Some languages are agglutinative, combining simple stems or morphemes mostly without modification to create words that have meanings of their own. This isn't the same as forming compound words. German includes huge compound words but isn't agglutinative, since the pieces of the compounds are independent words in their own right. Japanese is largely agglutinative, as are some invented languages, such as Esperanto and Klingon.
Languages which aren't particularly fusional or agglutinative are called "isolating" languages, not to be confused with language isolates. English is mostly an isolating language. They're relatively easy for software to deal with, though they may have their own complications.
The ways different languages render words as visible marks have a lot of variety. English gets by with twenty-six syllables, borrowed and slightly expanded from Latin.
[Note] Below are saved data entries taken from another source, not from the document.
(** * A shallow embedding of emcee's parallel-tempered sampler

    Source: [emcee/ptsampler.py] (classes [PTPost] and [PTSampler]).

    Numbers.  A Python/numpy float is modelled by [float]: the finite
    values are real numbers, and the three special values [inf], [-inf]
    and [nan] combine as IEEE 754 prescribes.  The temperature ladder,
    whose values the sampler is built on, is computed in rounded
    arithmetic ([fp_env]: rounding to nearest, the error bounds of
    [np.exp] and [np.log], underflow of [np.exp]).  Elsewhere the
    operations are written without their rounding, and the statements
    about them are statements about which operations are applied to
    which values; overflow and the sign of zero are outside the model.

    Arrays.  A numpy array is a [shape] together with the function from
    index vectors to entries; every indexing operation checks its bounds
    and raises [IndexError] as numpy does.  Assignments between arrays of
    different shapes raise [ValueError] (broadcasting is not modelled),
    and an index expression that does not fit the number of axes raises
    [IndexError].

    Objects.  Arrays handed to the sampler by its caller live in a heap
    and are named by locations, so that in-place updates are seen through
    every alias.

    Effects.  Statements run in a state-and-exception monad over a
    [world]: the heap, numpy's random generator, the sampler object and a
    ghost [trace] of the calls made. *)

From Stdlib Require Import Reals Lra Lia ZArith List Bool.
From stdpp Require Import base list.

(* ===================================================================== *)
(** * Part I: the program                                                 *)
(* ===================================================================== *)

(** ** Floating-point values *)

Inductive float : Type :=
| Fin (r : R)
| PInf
| NInf
| NaN.

Definition is_finite (x : float) : bool :=
  match x with Fin _ => true | _ => false end.

(** The product of a non-zero finite number and an infinity is an
    infinity of the product sign; zero times infinity is [nan]. *)
Definition scale_inf (a : R) (positive : bool) : float :=
  if Req_dec_T a 0 then NaN
  else if Rlt_dec 0 a then (if positive then PInf else NInf)
  else (if positive then NInf else PInf).

Definition fneg (x : float) : float :=
  match x with
  | Fin a => Fin (- a)
  | PInf => NInf
  | NInf => PInf
  | NaN => NaN
  end.

Definition fadd (x y : float) : float :=
  match x, y with
  | NaN, _ | _, NaN => NaN
  | Fin a, Fin b => Fin (a + b)
  | PInf, NInf | NInf, PInf => NaN
  | PInf, _ | _, PInf => PInf
  | NInf, _ | _, NInf => NInf
  end.

Definition fsub (x y : float) : float := fadd x (fneg y).

Definition fmul (x y : float) : float :=
  match x, y with
  | NaN, _ | _, NaN => NaN
  | Fin a, Fin b => Fin (a * b)
  | Fin a, PInf | PInf, Fin a => scale_inf a true
  | Fin a, NInf | NInf, Fin a => scale_inf a false
  | PInf, PInf | NInf, NInf => PInf
  | PInf, NInf | NInf, PInf => NInf
  end.

(** numpy division: a zero divisor gives an infinity or [nan], never an
    exception. *)
Definition fdiv (x y : float) : float :=
  match x, y with
  | NaN, _ | _, NaN => NaN
  | Fin a, Fin b =>
      if Req_dec_T b 0 then scale_inf a true else Fin (a / b)
  | Fin _, _ => Fin 0
  | PInf, Fin b => if Rlt_dec b 0 then NInf else PInf
  | NInf, Fin b => if Rlt_dec b 0 then PInf else NInf
  | _, _ => NaN
  end.

(** [x < y]; every comparison with [nan] is false. *)
Definition flt (x y : float) : bool :=
  match x, y with
  | NaN, _ | _, NaN => false
  | Fin a, Fin b => if Rlt_dec a b then true else false
  | NInf, NInf => false
  | NInf, _ => true
  | _, PInf => match x with PInf => false | _ => true end
  | _, _ => false
  end.

(** [x == y]. *)
Definition feq (x y : float) : bool :=
  match x, y with
  | Fin a, Fin b => if Req_dec_T a b then true else false
  | PInf, PInf | NInf, NInf => true
  | _, _ => false
  end.

(** [x <= y]. *)
Definition fle (x y : float) : bool := flt x y || feq x y.

(** [np.log]: [log 0 = -inf], and the logarithm of a negative number is
    [nan]. *)
Definition np_log (x : float) : float :=
  match x with
  | Fin a =>
      if Rlt_dec 0 a then Fin (ln a)
      else if Req_dec_T a 0 then NInf else NaN
  | PInf => PInf
  | NInf | NaN => NaN
  end.

Definition of_Z (z : Z) : float := Fin (IZR z).
Definition of_nat (n : nat) : float := Fin (INR n).

(** [int(x)]: truncation towards zero; [int] of an infinity or of [nan]
    raises, which [None] records. *)
Definition trunc (x : float) : option Z :=
  match x with
  | Fin a => Some (if Rle_dec 0 a then Int_part a else (- Int_part (- a))%Z)
  | _ => None
  end.

(** ** Rounded arithmetic *)

(** The unit roundoff of float64 and the bounds of its normal range. *)
Definition u64 : R := (/ 2 ^ 53)%R.
Definition normal_min : R := (/ 2 ^ 1022)%R.
Definition normal_max : R := (2 ^ 1023)%R.

(** What the statements about the ladder use of the arithmetic of the
    machine.  [rnd x] is the float64 nearest to the real [x]: [0] is a
    float, and within the normal range the relative error is at most
    [u64].  [libm_exp] and [libm_log] are what [np.exp] and [np.log]
    return at a finite float: [exp(0)] is [1]; between [-708] and [0]
    the result of [np.exp] is normal and off by a few units in the last
    place at most; below [-750] the exponential is less than a hundredth
    of the smallest float above [0], and the result is [0]. *)
Record fp_env : Type := {
  rnd : R -> R;
  libm_exp : R -> R;
  libm_log : R -> R;
  rnd_0 : rnd 0%R = 0%R;
  rnd_error : forall x,
    (normal_min <= Rabs x <= normal_max)%R ->
    (Rabs (rnd x - x) <= u64 * Rabs x)%R;
  exp_0 : libm_exp 0%R = 1%R;
  exp_error : forall x,
    (-708 <= x <= 0)%R ->
    (Rabs (libm_exp x - exp x) <= 8 * u64 * exp x)%R;
  exp_underflow : forall x, (x <= -750)%R -> libm_exp x = 0%R;
  log_2 : (Rabs (libm_log 2 - ln 2) <= 8 * u64 * ln 2)%R
}.
(** * Matrix rain: the per-stream state machine of [matrix_rain.py]

    A shallow embedding of the class [RainStream] (constructor, [_reset],
    [update], [draw]), of [create_streams] and of the loop of [main], with
    the properties of the specification, and further properties of the
    code, stated and proved over it.

    Conventions of the embedding.
    - Python integers are unbounded: they are [Z].
    - A one-character Python [str] is its code point ([glyph]).
    - The module [random] is a global generator.  It is an infinite tape of
      raw integers with a read cursor; every library call consumes one raw
      integer and reduces it to the range the library documents.  Quantifying
      over the tape quantifies over every outcome of the generator.
    - A Python float that the program compares is the exact rational it
      denotes (comparison of doubles is exact), so it is a [Q].
    - A method that assigns attributes of [self] takes the object and returns
      the object after the call; exceptions are the [Raise] results.
    - The curses window is the log of the [addstr] calls made on it. *)

From Stdlib Require Import ZArith QArith Lia Bool.
From stdpp Require Import base list.
From Stdlib Require String.
From Stdlib Require Import Sorted.

Local Open Scope Z_scope.
(** * A shallow embedding of the Telegram dry-run bot [tgigbotspn.py]

    The bot keeps one global dictionary [STATE], walks its owner through a
    five-step wizard and then runs a counting loop as an asyncio task.  The
    embedding keeps the shape of the source:

    - Python [str] values are lists of Unicode code points;
    - the library calls the source relies on ([str.strip], [str.lower],
      [str.isdigit], [int], [str.replace], [re.split], [open]/[read] with
      [encoding="utf-8", errors="ignore"]) are written out as functions;
    - [STATE] is a record, the handlers are programs of a small state and
      exception monad over the bot's world (the dictionary, the asyncio
      tasks, the temporary files and the chat the replies go to);
    - the coroutine [dry_run_engine] is a resumable program: one step runs
      it from one suspension point to the next.

    The transport library is not part of the program.  An inbound update is
    taken as it reaches the handlers: one of the five commands or any other
    message, with the id of its sender; sending a reply is taken to
    succeed.  The system clock, the outcome of the network and file
    operations on an upload and the interpreter's Unicode tables are
    inputs of the model. *)

From Stdlib Require Import ZArith NArith List Bool Lia String Ascii.
From stdpp Require Import base option list gmap.

Import ListNotations.
Local Open Scope N_scope.

(** ** Python strings *)

(** A code point ([ord] of a one-character string). *)
Definition char : Type := N.

(** A Python [str]. *)
Definition str : Type := list char.

(** The code points of an ASCII literal. *)
Definition py (s : string) : str :=
  List.map N_of_ascii (list_ascii_of_string s).

(** [not s] / [if s] on a sequence: empty sequences are falsy. *)
Definition truthy {A : Type} (l : list A) : bool :=
  match l with [] => false | _ :: _ => true end.

(** Equality of strings, [==]. *)
Fixpoint str_eqb (a b : str) : bool :=
  match a, b with
  | [], [] => true
  | x :: a', y :: b' => (x =? y) && str_eqb a' b'
  | _, _ => false
  end.

(** *** The interpreter's Unicode database

    On ASCII the character classes are fixed below.  Outside ASCII they are
    whatever the interpreter's Unicode tables say; those tables are not part
    of the program and are taken as a parameter. *)
Record Unicode : Type := {
  (** [str.isalnum] of a code point above U+007F (it decides [\w], [\b]) *)
  uc_isalnum : char -> bool;
  (** [str.isdigit] of a code point above U+007F *)
  uc_isdigit : char -> bool;
  (** the decimal digit value [int] reads from a code point above U+007F,
      [None] when it has none *)
  uc_decimal : char -> option Z;
  (** [str.lower] of a string that has a code point above U+007F *)
  uc_lower : str -> str
}.
(** * The BadgerDB buffer manager ([src/buffer.cpp]) as a state-and-exception
    program over its descriptor table, page table, pool and clock hand. *)

From Stdlib Require Import ZArith String Lia.
From stdpp Require Import gmap list list_numbers.

Local Open Scope Z_scope.

(** ** Machine integers

    [FrameId], [PageId], [numBufs] and the local [count] of [allocBuf] are
    32-bit unsigned; their arithmetic wraps. *)

Definition UINT32_MOD : Z := 2 ^ 32.
Definition wrap32 (z : Z) : Z := z mod UINT32_MOD.

Definition File := nat.
Definition PageId := Z.
Definition FrameId := Z.

(** ** Pages and the file interface *)

(** Modelled from the spec: the [Page] class is declared outside
    [buffer.cpp]; a page is opaque content that carries its page number. *)
Record Page := mkPage { page_number : PageId; data : string }.

Definition INVALID_NUMBER : PageId := 0.
Definition Page_default : Page := mkPage INVALID_NUMBER EmptyString.

(** Calls the manager makes on a [File], in the order they are made. *)
Inductive FileEvent :=
| EvRead (f : File) (p : PageId)
| EvWrite (f : File) (pg : Page)
| EvAllocate (f : File) (p : PageId)
| EvDelete (f : File) (p : PageId).

(** ** Frame descriptors *)

(** The fields [buffer.cpp] reads and writes. The declaration of [BufDesc] is
    in [buffer.h], which is not under [src/]; [pinCnt] is taken as an integer
    that does not wrap. *)
Record BufDesc := mkBufDesc {
  file : File;
  pageNo : PageId;
  frameNo : FrameId;
  pinCnt : Z;
  dirty : bool;
  refbit : bool;
  valid : bool
}.

Definition File_default : File := 0%nat.

(** Modelled from the spec: [BufDesc::clear] is declared in [buffer.h];
    it resets all fields to the invalid state (the slot number stays). *)
Definition clear (d : BufDesc) : BufDesc :=
  mkBufDesc File_default INVALID_NUMBER (frameNo d) 0 false false false.

(** Modelled from the spec: [BufDesc::Set] is declared in [buffer.h];
    it marks the frame occupied by [(f, p)]: occupied, referenced, one pin,
    not modified. *)
Definition Set_ (f : File) (p : PageId) (d : BufDesc) : BufDesc :=
  mkBufDesc f p (frameNo d) 1 false true true.

(** Modelled from the spec: the default constructor of [BufDesc] is in
    [buffer.h]; a frame starts in the invalid state, with no pin and no
    flag set. *)
Definition BufDesc_init (i : FrameId) : BufDesc :=
  mkBufDesc File_default INVALID_NUMBER i 0 false false false.

Definition with_refbit (b : bool) (d : BufDesc) : BufDesc :=
  mkBufDesc (file d) (pageNo d) (frameNo d) (pinCnt d) (dirty d) b (valid d).
Definition with_pinCnt (n : Z) (d : BufDesc) : BufDesc :=
  mkBufDesc (file d) (pageNo d) (frameNo d) n (dirty d) (refbit d) (valid d).
Definition with_dirty (b : bool) (d : BufDesc) : BufDesc :=
  mkBufDesc (file d) (pageNo d) (frameNo d) (pinCnt d) b (refbit d) (valid d).
Definition with_valid (b : bool) (d : BufDesc) : BufDesc :=
  mkBufDesc (file d) (pageNo d) (frameNo d) (pinCnt d) (dirty d) (refbit d) b.
Definition with_frameNo (i : FrameId) (d : BufDesc) : BufDesc :=
  mkBufDesc (file d) (pageNo d) i (pinCnt d) (dirty d) (refbit d) (valid d).

(** ** Exceptions *)

Inductive Exn :=
| BufferExceededException
| HashNotFoundException
| HashAlreadyPresentException
| PageNotPinnedException (pageNo : PageId) (frameNo : FrameId)
| PagePinnedException (pageNo : PageId) (frameNo : FrameId)
| BadBufferException (frameNo : FrameId) (dirty valid refbit : bool)
| InvalidPageException (pageNo : PageId).

(** ** State: the members of [BufMgr] and the files it talks to *)

Record State := mkState {
  numBufs : Z;
  hashTable : gmap (File * PageId) FrameId;
  bufDescTable : list BufDesc;
  bufPool : list Page;
  clockHand : FrameId;
  (* the pages stored in the files, and the calls made on them *)
  disk : gmap (File * PageId) Page;
  io : list FileEvent
}.

Definition set_hashTable (h : gmap (File * PageId) FrameId) (s : State) : State :=
  mkState (numBufs s) h (bufDescTable s) (bufPool s) (clockHand s) (disk s) (io s).
Definition set_bufDescTable (t : list BufDesc) (s : State) : State :=
  mkState (numBufs s) (hashTable s) t (bufPool s) (clockHand s) (disk s) (io s).
Definition set_bufPool (p : list Page) (s : State) : State :=
  mkState (numBufs s) (hashTable s) (bufDescTable s) p (clockHand s) (disk s) (io s).
Definition set_clockHand (c : FrameId) (s : State) : State :=
  mkState (numBufs s) (hashTable s) (bufDescTable s) (bufPool s) c (disk s) (io s).
Definition set_files (d : gmap (File * PageId) Page) (e : list FileEvent)
    (s : State) : State :=
  mkState (numBufs s) (hashTable s) (bufDescTable s) (bufPool s) (clockHand s) d e.

(** [bufDescTable[i]] and [bufPool[i]]; the source indexes a [std::vector]
    without bounds check, and every index it uses lies below [numBufs] in a
    well-formed state (see [wf]). *)
Definition descAt (s : State) (i : FrameId) : BufDesc :=
  default (BufDesc_init i) (bufDescTable s !! Z.to_nat i).
Definition pageAt (s : State) (i : FrameId) : Page :=
  default Page_default (bufPool s !! Z.to_nat i).
Definition set_desc (i : FrameId) (d : BufDesc) (s : State) : State :=
  set_bufDescTable (<[Z.to_nat i := d]> (bufDescTable s)) s.
Definition set_page (i : FrameId) (p : Page) (s : State) : State :=
  set_bufPool (<[Z.to_nat i := p]> (bufPool s)) s.
Lemma listing_of_filter_output_witness :
  ∃ printed,
    listing_loop 1
      [article_record (entry_published (noon 2024 5 2)) (DateTime (Date 2024 5 2) 12 0 0 0);
       article_record (entry_updated (noon 2024 5 3)) (DateTime (Date 2024 5 3) 12 0 0 0)] =
    (printed, Ok tt) ∧
    length printed = 6%nat.
Proof.
  destruct (listing_of_filter_output (mktime_fixed 3600) (fromtimestamp_fixed 3600)
              sample_entries window_start window_end
              [article_record (entry_published (noon 2024 5 2))
                 (DateTime (Date 2024 5 2) 12 0 0 0);
               article_record (entry_updated (noon 2024 5 3))
                 (DateTime (Date 2024 5 3) 12 0 0 0)] 1 eq_refl)
    as (printed & Hrun & Hlen & _).
  exists printed. split; [exact Hrun|exact Hlen].
Defined.

(** ** More on the script *)

Section ScriptFacts.

Variable time_mktime : struct_time → result Z.
Variable datetime_fromtimestamp : Z → result datetime.
Variable feedparser_parse : string → result parsed_feed.
Variable today : date.

(** The loop over the feeds either stops at the call of the filter or
    returns the list of articles it was given. *)
Lemma feeds_loop_outcome feeds one_day_ago all_new_articles :
  ∃ printed,
    feeds_loop time_mktime datetime_fromtimestamp feedparser_parse today
      feeds one_day_ago all_new_articles =
      (printed, Raise (Exn TypeError arity_message)) ∨
    feeds_loop time_mktime datetime_fromtimestamp feedparser_parse today
      feeds one_day_ago all_new_articles = (printed, Ok all_new_articles).
Proof.
  induction feeds as [|[source_name feed_url] rest IH]; [by eexists; right|].
  cbn [feeds_loop].
  destruct (get_articles_from_rss_returns feedparser_parse feed_url)
    as (printed & found & Hfetch).
  unfold mbind, io_mbind, io_bind, mret, io_ret, print, lift. rewrite Hfetch.
  destruct found as [|first others].
  - destruct IH as [printed' [Hloop|Hloop]];
      unfold mbind, io_mbind, io_bind in Hloop; rewrite Hloop;
      eexists; [by left|by right].
  - eexists. by left.
Qed.

Lemma feeds_loop_without_entries feeds one_day_ago all_new_articles :
  Forall (λ feed, ∃ printed,
            get_articles_from_rss feedparser_parse (snd feed) = (printed, Ok []))
    feeds →
  ∃ printed,
    feeds_loop time_mktime datetime_fromtimestamp feedparser_parse today
      feeds one_day_ago all_new_articles = (printed, Ok all_new_articles).
Proof.
  induction 1 as [|[source_name feed_url] rest [printed Hfetch] _ [printed' Hloop]];
    [by eexists|].
  cbn [feeds_loop]. simpl in Hfetch.
  unfold mbind, io_mbind, io_bind, mret, io_ret, print, lift in *.
  rewrite Hfetch, Hloop. by eexists.
Qed.

(** X11.  When no feed returns an entry the script runs to its end without
    raising, and the last line it prints says that no new articles were
    found. *)
Theorem main_without_entries one_day_ago :
  date_sub_days today 7 = Ok one_day_ago →
  Forall (λ feed, ∃ printed,
            get_articles_from_rss feedparser_parse (snd feed) = (printed, Ok []))
    target_feeds →
  ∃ printed,
    main time_mktime datetime_fromtimestamp feedparser_parse today =
    (printed ++ [no_articles_line], Ok tt).
Proof.
  intros Hclock Hfeeds.
  destruct (feeds_loop_without_entries target_feeds one_day_ago [] Hfeeds)
    as [printed Hloop].
  unfold main. rewrite Hclock.
  unfold mbind, io_mbind, io_bind, lift, print in *. rewrite Hloop.
  exists (("Fetching articles published between " +:+ strftime_ymd one_day_ago +:+
           " and " +:+ strftime_ymd today +:+ newline) :: printed).
  reflexivity.
Qed.

(** X12.  As the script stands it never lists an article: whatever the
    feeds return, a run stops with the [TypeError] of the call of the filter
    or ends with the line saying that no new articles were found. *)
Theorem main_never_lists one_day_ago :
  date_sub_days today 7 = Ok one_day_ago →
  ∃ printed,
    main time_mktime datetime_fromtimestamp feedparser_parse today =
      (printed, Raise (Exn TypeError arity_message)) ∨
    main time_mktime datetime_fromtimestamp feedparser_parse today =
      (printed ++ [no_articles_line], Ok tt).
Proof.
  intros Hclock.
  destruct (feeds_loop_outcome target_feeds one_day_ago []) as [printed [Hloop|Hloop]];
    unfold main; rewrite Hclock;
    unfold mbind, io_mbind, io_bind, lift, print in *; rewrite Hloop.
  - eexists. by left.
  - exists (("Fetching articles published between " +:+ strftime_ymd one_day_ago +:+
             " and " +:+ strftime_ymd today +:+ newline) :: printed).
    by right.
Qed.
Definition is_byte (b : Z) : Prop := 0 <= b <= 255.

End Frame.

(* ------------------------------------------------------------------ *)
(** ** Client errors ([client/errors.ts]) *)

(** The JS values that the error constructors store in their fields. *)
Inductive js_value :=
| JsUndefined
| JsNumber (z : Z)
| JsString (s : string).

(** The value of an [RpcErrorType] member (a string enum). *)
Definition kind_value (k : RpcErrorType) : js_value :=
  JsString (RpcErrorType_value k).

(** The errors a client stream can emit.  [ClientRpcError(errorType, msg?,
    context?)] stores its first two arguments as given; its context is not
    modelled. *)
Inductive ClientErr :=
| ClientRpcError (errorType : js_value) (msg : js_value)
| ClientProtocolError (url : string) (message : string)
| ClientTransportError (cause : string)
| RequestContextError (cause : string)
| PlainError (message : string).

(** [err.status]: no error class of the client declares a [status] field,
    so the property reads [undefined]. *)
Definition err_status (e : ClientErr) : js_value := JsUndefined.

(** [array.includes(value)] on a [number[]]. *)
Definition includes_number (l : list Z) (v : js_value) : bool :=
  match v with
  | JsNumber z => existsb (Z.eqb z) l
  | _ => false
  end.

(* ------------------------------------------------------------------ *)
(** ** Retrying stream ([client/stream_retrier.ts], [RetryingStreamImpl]) *)

Module Retrier.
Import Backoff.

Section Retrier.
Variable Message : Type.

(** [RetryingStreamState] *)
Inductive RetryingStreamState :=
| initial | started | ready | canceled_ | abandoned | complete.

(** The events of an upstream stream, in the order it emits them. *)
Inductive UpstreamEvent :=
| UReady
| UMessage (m : Message)
| UComplete
| UError (e : ClientErr)
| UCanceled.

(** The events the retrying stream emits. *)
Inductive RetryEvent :=
| EReady
| EMessage (m : Message)
| EComplete
| ECanceled
| EError (e : ClientErr)
| ERetryingError (e : ClientErr) (retriesSinceLastReady : Z) (abandoned : bool).

Record RS := mkRS {
  state : RetryingStreamState;
  retriesSinceLastReady : nat;
  emitted : list RetryEvent;
  (** the durations passed to [sleep], in order *)
  sleeps : list Z;
  (** the number of calls of [getStream] *)
  factoryCalls : nat
}.

Definition set_state (rs : RS) (s : RetryingStreamState) : RS :=
  mkRS s (retriesSinceLastReady rs) (emitted rs) (sleeps rs) (factoryCalls rs).
Definition emit (rs : RS) (ev : RetryEvent) : RS :=
  mkRS (state rs) (retriesSinceLastReady rs) (emitted rs ++ [ev])
    (sleeps rs) (factoryCalls rs).
Definition set_retries (rs : RS) (n : nat) : RS :=
  mkRS (state rs) n (emitted rs) (sleeps rs) (factoryCalls rs).
Definition add_sleep (rs : RS) (ms : Z) : RS :=
  mkRS (state rs) (retriesSinceLastReady rs) (emitted rs)
    (sleeps rs ++ [ms]) (factoryCalls rs).

Definition state_eqb (a b : RetryingStreamState) : bool :=
  match a, b with
  | initial, initial | started, started | ready, ready
  | canceled_, canceled_ | abandoned, abandoned | complete, complete => true
  | _, _ => false
  end.

(** The listeners that [attempt] registers on the upstream stream.  The
    boolean tells whether the listener called [cb()], which resolves the
    promise awaited by the loop of [asyncStart]. *)
Definition on_upstream (options : BackoffOptions) (rs : RS)
  (ev : UpstreamEvent) : RS * bool :=
  match ev with
  | UReady =>
      (set_retries (emit (set_state rs ready) EReady) 0, false)
  | UMessage m =>
      (if state_eqb (state rs) ready then emit rs (EMessage m) else rs, false)
  | UComplete =>
      (emit (set_state rs complete) EComplete, true)
  | UError err =>
      let n := retriesSinceLastReady rs in
      if ((0 <=? maxRetries options) && (maxRetries options <=? Z.of_nat n))
         || (match err with
             | ClientRpcError _ _ =>
                 includes_number (statusCodesToIgnore options) (err_status err)
             | _ => false
             end)
      then
        (emit (emit (set_state rs abandoned)
           (ERetryingError err (Z.of_nat n) true)) (EError err), true)
      else
        (* [await sleep(getBackoffMs(this.options, this.retriesSinceLastReady++))] *)
        let rs1 := emit (set_state rs started)
                     (ERetryingError err (Z.of_nat n) false) in
        (set_retries (add_sleep rs1 (getBackoffMs options n)) (S n), true)
  | UCanceled =>
      (emit (set_state rs canceled_) ECanceled, true)
  end.

(** [attempt(stream, cb)]: the upstream's events are delivered until one of
    them calls [cb()]; a stream that never does leaves the loop waiting. *)
Fixpoint attempt (options : BackoffOptions) (rs : RS)
  (script : list UpstreamEvent) : RS * bool :=
  match script with
  | [] => (rs, false)
  | ev :: script' =>
      let '(rs', resolved) := on_upstream options rs ev in
      if resolved then (rs', true) else attempt options rs' script'
  end.

Definition is_final (s : RetryingStreamState) : bool :=
  match s with
  | complete | canceled_ | abandoned => true
  | _ => false
  end.

(** The [while] loop of [asyncStart]: [getStream] is the stream provider,
    its [k]-th call yields the event script of the [k]-th upstream stream;
    [fuel] bounds the number of iterations. *)
Fixpoint loop (options : BackoffOptions)
  (getStream : nat -> list UpstreamEvent) (fuel : nat) (rs : RS) : RS :=
  match fuel with
  | O => rs
  | S fuel' =>
      if is_final (state rs) then rs
      else
        let script := getStream (factoryCalls rs) in
        let rs1 := mkRS (state rs) (retriesSinceLastReady rs) (emitted rs)
                     (sleeps rs) (S (factoryCalls rs)) in
        let '(rs2, resolved) := attempt options rs1 script in
        if resolved then loop options getStream fuel' rs2 else rs2
  end.

Definition initialRS : RS := mkRS initial 0 [] [] 0.

(** [start()] on a fresh retrying stream: [ensureState(initial)], then the
    state becomes [started] and the loop runs. *)
Definition start (options : BackoffOptions)
  (getStream : nat -> list UpstreamEvent) (fuel : nat) : RS :=
  loop options getStream fuel (set_state initialRS started).

End Retrier.

Arguments UReady {Message}.
Arguments UMessage {Message} m.
Arguments UComplete {Message}.
Arguments UError {Message} e.
Arguments UCanceled {Message}.
Arguments EReady {Message}.
Arguments EMessage {Message} m.
Arguments EComplete {Message}.
Arguments ECanceled {Message}.
Arguments EError {Message} e.
Arguments ERetryingError {Message} e retriesSinceLastReady abandoned.
Arguments state {Message} r.
Arguments retriesSinceLastReady {Message} r.
Arguments emitted {Message} r.
Arguments sleeps {Message} r.
Arguments factoryCalls {Message} r.
Arguments start {Message} options getStream fuel.
Arguments loop {Message} options getStream fuel rs.
Arguments attempt {Message} options rs script.
Arguments on_upstream {Message} options rs ev.

End Retrier.

(* ------------------------------------------------------------------ *)
(** ** Unary adapter ([client/service.ts], [Service.call]) and
       [streamAsPromise] ([client/stream.ts]) *)

Module UnaryCall.

Section UnaryCall.
Variable Msg : Type.

(** The events of the stream returned by [this.stream(method, request)]. *)
Inductive StreamEvent :=
| SMessage (m : Msg)
| SError (e : ClientErr)
| SComplete
| SCanceled.

(** A promise settles once; later [accept]/[reject] calls are ignored. *)
Inductive PromiseState (A : Type) :=
| Pending
| Fulfilled (v : A)
| Rejected (e : ClientErr).
Arguments Pending {A}.
Arguments Fulfilled {A} v.
Arguments Rejected {A} e.

Definition settle {A} (p q : PromiseState A) : PromiseState A :=
  match p with Pending => q | _ => p end.

(** The closure state of [call]: the [let message] variable and the promise. *)
Record CallState := mkCall {
  message : option Msg;
  promise : PromiseState Msg
}.

(** The listeners registered by [Service.call] (a message object
    [{response, responseContext}] is always truthy). *)
Definition call_on (method : string) (cs : CallState) (ev : StreamEvent)
  : CallState :=
  match ev with
  | SMessage msg =>
      match message cs with
      | Some _ =>
          mkCall (message cs) (settle (promise cs) (Rejected (ClientProtocolError method
            "expected unary method, but got more than one message from server")))
      | None => mkCall (Some msg) (promise cs)
      end
  | SError err => mkCall (message cs) (settle (promise cs) (Rejected err))
  | SComplete =>
      match message cs with
      | None =>
          mkCall None (settle (promise cs) (Rejected (ClientProtocolError method
            "expected unary method, but got no message from server")))
      | Some m => mkCall (Some m) (settle (promise cs) (Fulfilled m))
      end
  | SCanceled =>
      (* [reject(new ClientRpcError(0, ModuleRpcCommon.RpcErrorType.canceled))] *)
      mkCall (message cs) (settle (promise cs)
        (Rejected (ClientRpcError (JsNumber 0) (kind_value canceled))))
  end.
French and German put marks over the letters which aren't just for decoration but are an essential part of a word's spelling. In German, "schon" means "already," but "schön" means "beautiful."
In Chinese, a character is a logogram, standing for a word. Being literate in Chinese requires knowing thousands of them. Japanese uses the same characters, calling them Kanji, but it also has two syllabic writing systems, Hiragana and Katakana. A word with a Kanji symbol can be written phonetically in these systems.
Fortunately, Unicode solves the problems of character sets. Virtually every language on Earth that some population uses has a Unicode encoding. One text can combine any number of languages. A set of symbols for use in a particular writing system (which can be common to multiple languages) is called a Unicode script.
The direction in which a script's characters go varies. Left to right is the most common, but Arabic and Hebrew go right to left. To add to the complication, numbers within the text in those languages go left to right. Text entry and rendering software figure it all out.
The variety in the syntax of sentences is arguably the most difficult issue in NLP. In some languages word, the order is more flexible than in English, but you have to use the right case of a noun to tell whether it's a subject, direct object, or indirect object.
Non-Indo-European languages aren't always oriented around subject, verb, and object. Japanese sentences are built around the topic, the major point of interest in the sentence, regardless of the grammatical function it performs. The subject may be omitted. Particles, short words which function as grammatical indicators for the words preceding them, are important. For example, a question most often ends in "ka."
Because the underlying idea of organizing a sentence is so different, parsers for different language families have to be significantly different. There isn't always a one-to-one equivalence from one language to another.
Every human language has some ambiguity built into it. Context usually helps to resolve any uncertainty, but sometimes it's necessary to rephrase a question to make it clear. Spoken language usually is more ambiguous than the written form, so voice chatbots have to be especially concerned.
Chatbots deal with limited areas of discourse, making the problem easier to solve. One that handles questions for a clothing store can assume that the questions it gets are mostly about buying clothing.
Remembering the context of the discussion resolves many difficulties. Chatbots have to treat user input, not just a sentence at a time but as part of a continuing conversation. Each language has not only rules in the formal sense but assumptions which are necessary to making sense of a statement.
Every language has its own characteristics, and the more distant the relationship between them, the more fundamental the differences are likely to be. A person who learns a language finds it's necessary to think in the language rather than constantly engaging in mental translation.
Likewise, parsers for different languages need to be based on a thorough understanding of them. It's not just a matter of vocabulary and word order, but of grasping how the language works and how people use it in conversation. A well-designed parser, which can handle all the peculiarities of the language, is necessary to keep users happy.